Le 24 janvier des recruteurs des Forces armées canadiennes ont installé un kiosque en début d’avant-midi à la station de métro Berri-UQAM. Des étudiants ont alors remarqué leur présence. Quelques heures plus tard, une cinquantaine d’étudiants étaient mobilisés pour encercler les recruteurs, crier des slogans anti-guerre et faire un peu de théâtre avec un die-in.
L’armée entend tourefois poursuivre sa tournée des cégeps même si elle est contrainte d’abandonner sa sollicitation dans 25 établissements postsecondaires québécois.

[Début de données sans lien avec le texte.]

(* ===== verification/_CoqProject ===== *)
-Q . S2P
Prelude.v
PyRuntime.v
Heap.v
Merger.v
EstimatorSpec.v
AppendHooks.v
Engine.v
Wrapper.v
SpecInvariant.v
StopHook.v
Process.v
(* ===== verification/PyRuntime.v ===== *)
(** * The Python runtime observed by [estimator_util.py]

    Hook objects and their classes; Python values stored in [GlobalDict];
    a heap of sequence objects (lists and tuples) and dict objects, so
    that a dict passed around and mutated is shared by reference as in
    Python, and [append] raises [AttributeError] on a tuple; the log written through
    [logger]; and the monad [PY] of computations over this world that may
    raise a Python exception. *)

From S2P Require Import Prelude.

(** ** Objects *)

(** Heap addresses (Python object identities). *)
Abbreviation loc := positive.

(** A class: [__module__] and [__name__]. Two distinct classes may share a
    [__name__] when they come from different modules. *)
Record pyclass := PyClass { cls_module : string; cls_name : string }.

(** A session hook: an object of some class, with its identity. The code
    never reads or writes a hook's fields, so only these two are kept. *)
Record hook := Hook { hook_class : pyclass; hook_oid : loc }.

(** [h.__class__.__name__] *)
Definition class_name (h : hook) : string := cls_name (hook_class h).

#[export] Instance pyclass_eq_dec : EqDecision pyclass.
Proof. solve_decision. Defined.
#[export] Instance hook_eq_dec : EqDecision hook.
Proof. solve_decision. Defined.
#[export] Instance pyclass_countable : Countable pyclass.
Proof.
  apply (inj_countable' (fun c => (cls_module c, cls_name c))
                        (fun p => PyClass p.1 p.2)). by intros [].
Defined.
#[export] Instance hook_countable : Countable hook.
Proof.
  apply (inj_countable' (fun h => (hook_class h, hook_oid h))
                        (fun p => Hook p.1 p.2)). by intros [].
Defined.

(** Values stored in [GlobalDict]. *)
Inductive pyval :=
  | PyNone
  | PyBool (b : bool)
  | PyInt (z : Z)
  | PyStr (s : string).

#[export] Instance pyval_eq_dec : EqDecision pyval.
Proof. solve_decision. Defined.

(** Python truthiness of a value ([bool(v)]). *)
Definition truthy (v : pyval) : bool :=
  match v with
  | PyNone => false
  | PyBool b => b
  | PyInt z => negb (Z.eqb z 0)
  | PyStr s => negb (String.eqb s "")
  end.

(** A raised exception: its class name and message. *)
Record exn := PyExc { exn_class : string; exn_msg : string }.

(** ** Logging *)

Inductive log_level := INFO | WARNING.

(** The argument of a [%s] placeholder: a string, or a list of strings
    printed with [str(list)]. *)
Inductive log_arg := ArgStr (s : string) | ArgNames (l : list string).

(** [logger.info(fmt, *args)] or [logger.warning(fmt, *args)]. *)
Record log_entry := LogRecord { log_lvl : log_level; log_fmt : string; log_args : list log_arg }.

(** ** The world *)

(** [w_lists] and [w_dicts] are the heap of sequence objects and of dict
    objects (from string keys to sequence objects). A sequence object is a
    [list] unless its address is in [w_tuples], which holds the [tuple]s:
    both are read the same way, only a list has [append]. [w_globals] is the content of the
    [GlobalDict] singleton; [w_next] is the next fresh address; [w_log] is
    the log, oldest record first. *)
Record World := mkWorld {
  w_lists : gmap loc (list hook);
  w_tuples : gset loc;
  w_dicts : gmap loc (gmap string loc);
  w_globals : gmap string pyval;
  w_next : loc;
  w_log : list log_entry
}.

Definition set_lists (f : gmap loc (list hook) -> gmap loc (list hook)) (w : World) : World :=
  mkWorld (f (w_lists w)) (w_tuples w) (w_dicts w) (w_globals w) (w_next w) (w_log w).
Definition set_tuples (f : gset loc -> gset loc) (w : World) : World :=
  mkWorld (w_lists w) (f (w_tuples w)) (w_dicts w) (w_globals w) (w_next w) (w_log w).
Definition set_dicts (f : gmap loc (gmap string loc) -> gmap loc (gmap string loc)) (w : World) : World :=
  mkWorld (w_lists w) (w_tuples w) (f (w_dicts w)) (w_globals w) (w_next w) (w_log w).
Definition set_globals (f : gmap string pyval -> gmap string pyval) (w : World) : World :=
  mkWorld (w_lists w) (w_tuples w) (w_dicts w) (f (w_globals w)) (w_next w) (w_log w).
Definition set_next (n : loc) (w : World) : World :=
  mkWorld (w_lists w) (w_tuples w) (w_dicts w) (w_globals w) n (w_log w).
Definition add_logs (es : list log_entry) (w : World) : World :=
  mkWorld (w_lists w) (w_tuples w) (w_dicts w) (w_globals w) (w_next w) (w_log w ++ es).

(** Computations of the modelled code. *)
Abbreviation PY := (stx World exn).

(** ** Primitive operations *)

Definition log (lvl : log_level) (fmt : string) (args : list log_arg) : PY unit :=
  stx_modify (add_logs [LogRecord lvl fmt args]).

(** A fresh object identity. *)
Definition alloc : PY loc :=
  fun w => (set_next (Pos.succ (w_next w)) w, Ok (w_next w)).

(** The contents of the list object at [l]. *)
Definition list_contents (l : loc) (w : World) : list hook := w_lists w !!! l.

(** The exception raised by [t.append(h)] on a tuple [t]. *)
Definition append_attribute_error : exn :=
  PyExc "AttributeError" "'tuple' object has no attribute 'append'".

(** [lst.append(h)]: the method is looked up on the object's type. *)
Definition list_append (l : loc) (h : hook) : PY unit :=
  let* is_tuple := stx_gets (fun w => bool_decide (l ∈ w_tuples w)) in
  if is_tuple then stx_throw append_attribute_error
  else stx_modify (set_lists (fun ls => <[l := ls !!! l ++ [h]]> ls)).

(** [[]]: a new empty list object. *)
Definition new_list : PY loc :=
  let* l := alloc in
  let* _ := stx_modify (fun w => set_tuples (fun ts => ts ∖ {[l]}) (set_lists (<[l := []]>) w)) in
  stx_ret l.

(** [d.get(k)]: the list object stored under [k], if any. *)
Definition dict_lookup (d : loc) (k : string) (w : World) : option loc :=
  (w_dicts w !!! d) !! k.

(** [[x for x in d.get(k, [])]]: a copy of the contents of the list stored
    under [k], or the empty list. *)
Definition dict_get_list (d : loc) (k : string) (w : World) : list hook :=
  match dict_lookup d k w with
  | Some l => list_contents l w
  | None => []
  end.

(** [d.get(k, [])]: the list object stored under [k], or a new empty list
    (which [d] does not hold). *)
Definition dict_get_default (d : loc) (k : string) : PY loc :=
  let* o := stx_gets (dict_lookup d k) in
  match o with
  | Some l => stx_ret l
  | None => new_list
  end.

(** [bool(d)] for an optional dict: [None] and [{}] are false. *)
Definition dict_truthy (od : option loc) (w : World) : bool :=
  match od with
  | None => false
  | Some d => negb (bool_decide (w_dicts w !!! d = ∅))
  end.

(** ** [GlobalDict] (common_util, outside src/) *)

(** [GlobalDict().get(k, default)] *)
Definition global_get (k : string) (dflt : pyval) : PY pyval :=
  stx_gets (fun w => default dflt (w_globals w !! k)).

(** [GlobalDict()[k] = v], as done by the code outside this file that
    requests a stop. *)
Definition global_set (k : string) (v : pyval) : PY unit :=
  stx_modify (set_globals (<[k := v]>)).

(** ** Lemmas on the world *)

Lemma add_logs_app es1 es2 w : add_logs es2 (add_logs es1 w) = add_logs (es1 ++ es2) w.
Proof. unfold add_logs; simpl. by rewrite app_assoc. Qed.

Lemma add_logs_nil w : add_logs [] w = w.
Proof. destruct w; unfold add_logs; simpl. by rewrite app_nil_r. Qed.

#[export] Hint Rewrite add_logs_app add_logs_nil : wsam_rw.

Lemma list_append_run l h w :
  l ∉ w_tuples w ->
  list_append l h w = (set_lists (fun ls => <[l := ls !!! l ++ [h]]> ls) w, Ok tt).
Proof. intros Hl. unfold list_append, stx_bind, stx_gets. by rewrite bool_decide_eq_false_2. Qed.

Lemma list_append_tuple l h w :
  l ∈ w_tuples w -> list_append l h w = (w, Exc append_attribute_error).
Proof. intros Hl. unfold list_append, stx_bind, stx_gets. by rewrite bool_decide_eq_true_2. Qed.

Lemma list_append_world l h w :
  (list_append l h w).1
  = if bool_decide (l ∈ w_tuples w) then w
    else set_lists (fun ls => <[l := ls !!! l ++ [h]]> ls) w.
Proof. unfold list_append, stx_bind, stx_gets. by case_bool_decide. Qed.

Lemma list_contents_append l h w :
  l ∉ w_tuples w -> list_contents l (list_append l h w).1 = list_contents l w ++ [h].
Proof. intros Hl. rewrite list_append_run by done. apply lookup_total_insert_eq. Qed.

Lemma list_append_dicts l h w : w_dicts (list_append l h w).1 = w_dicts w.
Proof. rewrite list_append_world. by case_bool_decide. Qed.

Lemma list_append_log l h w : w_log (list_append l h w).1 = w_log w.
Proof. rewrite list_append_world. by case_bool_decide. Qed.

Lemma list_append_tuples l h w : w_tuples (list_append l h w).1 = w_tuples w.
Proof. rewrite list_append_world. by case_bool_decide. Qed.

Lemma list_contents_add_logs l es w : list_contents l (add_logs es w) = list_contents l w.
Proof. reflexivity. Qed.

Lemma stx_bind_list_append {B} l h (k : unit -> PY B) w :
  l ∉ w_tuples w ->
  stx_bind (list_append l h) k w = k tt (set_lists (fun ls => <[l := ls !!! l ++ [h]]> ls) w).
Proof. intros Hl. unfold stx_bind at 1. by rewrite list_append_run. Qed.

Lemma dict_get_list_append d k l h w :
  l ∉ w_tuples w ->
  dict_get_list d k (list_append l h w).1
  = match dict_lookup d k w with
    | Some l' => if decide (l' = l) then list_contents l w ++ [h] else list_contents l' w
    | None => []
    end.
Proof.
  intros Ht. rewrite list_append_run by done.
  unfold dict_get_list, list_contents. simpl. unfold dict_lookup. simpl.
  destruct ((w_dicts w !!! d) !! k) as [l'|]; [|done].
  case_decide as Hl.
  - subst. apply lookup_total_insert_eq.
  - by apply lookup_total_insert_ne.
Qed.

Lemma dict_lookup_add_logs d k es w : dict_lookup d k (add_logs es w) = dict_lookup d k w.
Proof. reflexivity. Qed.

Lemma dict_get_default_found d k l w :
  dict_lookup d k w = Some l -> dict_get_default d k w = (w, Ok l).
Proof. intros H. unfold dict_get_default, stx_bind, stx_gets. by rewrite H. Qed.

Lemma dict_get_default_missing d k w :
  dict_lookup d k w = None ->
  dict_get_default d k w
  = (set_tuples (fun ts => ts ∖ {[w_next w]})
       (set_lists (<[w_next w := []]>) (set_next (Pos.succ (w_next w)) w)), Ok (w_next w)).
Proof. intros H. unfold dict_get_default, stx_bind, stx_gets. by rewrite H. Qed.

Les associations étudiantes des cégeps et des universités sont en effet nombreuses à s’opposer à la présence de l’armée dans les écoles. Les lieux d’enseignement doivent, selon elles, être des espaces libres de toute militarisation.
Des kiosques des Forces canadiennes ont été perturbés dans plusieurs cégeps ainsi qu’à l’Université du Québec à Chicoutimi. Les moyens de pression sont pacifiques, mais n’en frappent pas moins l’imagination. Au Cégep de Sainte-Foy, un groupe d’étudiants a frappé fort en recourant au die-in, une manifestation théâtrale dans laquelle les gens se couchent sur le sol pour symboliser la mort des soldats et des civils. Luc Massicote, permanent de l’Association générale des étudiants du Cégep de Sainte-Foy, relate : « Le groupe était déguisé en Afghans et en militaires, leurs costumes étaient ensanglantés. Ils se sont couchés devant le kiosque. Il y avait des étudiants qui donnaient de l’information contre le recrutement militaire. »
Les Forces canadiennes poursuivent malgré tout leur campagne dans les cégeps. « Il nous reste huit écoles à visiter, dont quatre cégeps », indique le Major Guy Paquin, commandant du Centre de recrutement de la région de Montréal. Mais les collèges dont les associations étudiantes s’opposent à la présence de l’armée respectent pour la plupart leur position et n’acceptent plus la présence des Forces canadiennes. Dans d’autres cas, dont le Cégep de Sainte-Foy, l’administration balise la promotion faite par les Forces en leurs interdisant d’exposer leurs armes ou du matériel vidéo montrant des scènes de guerre.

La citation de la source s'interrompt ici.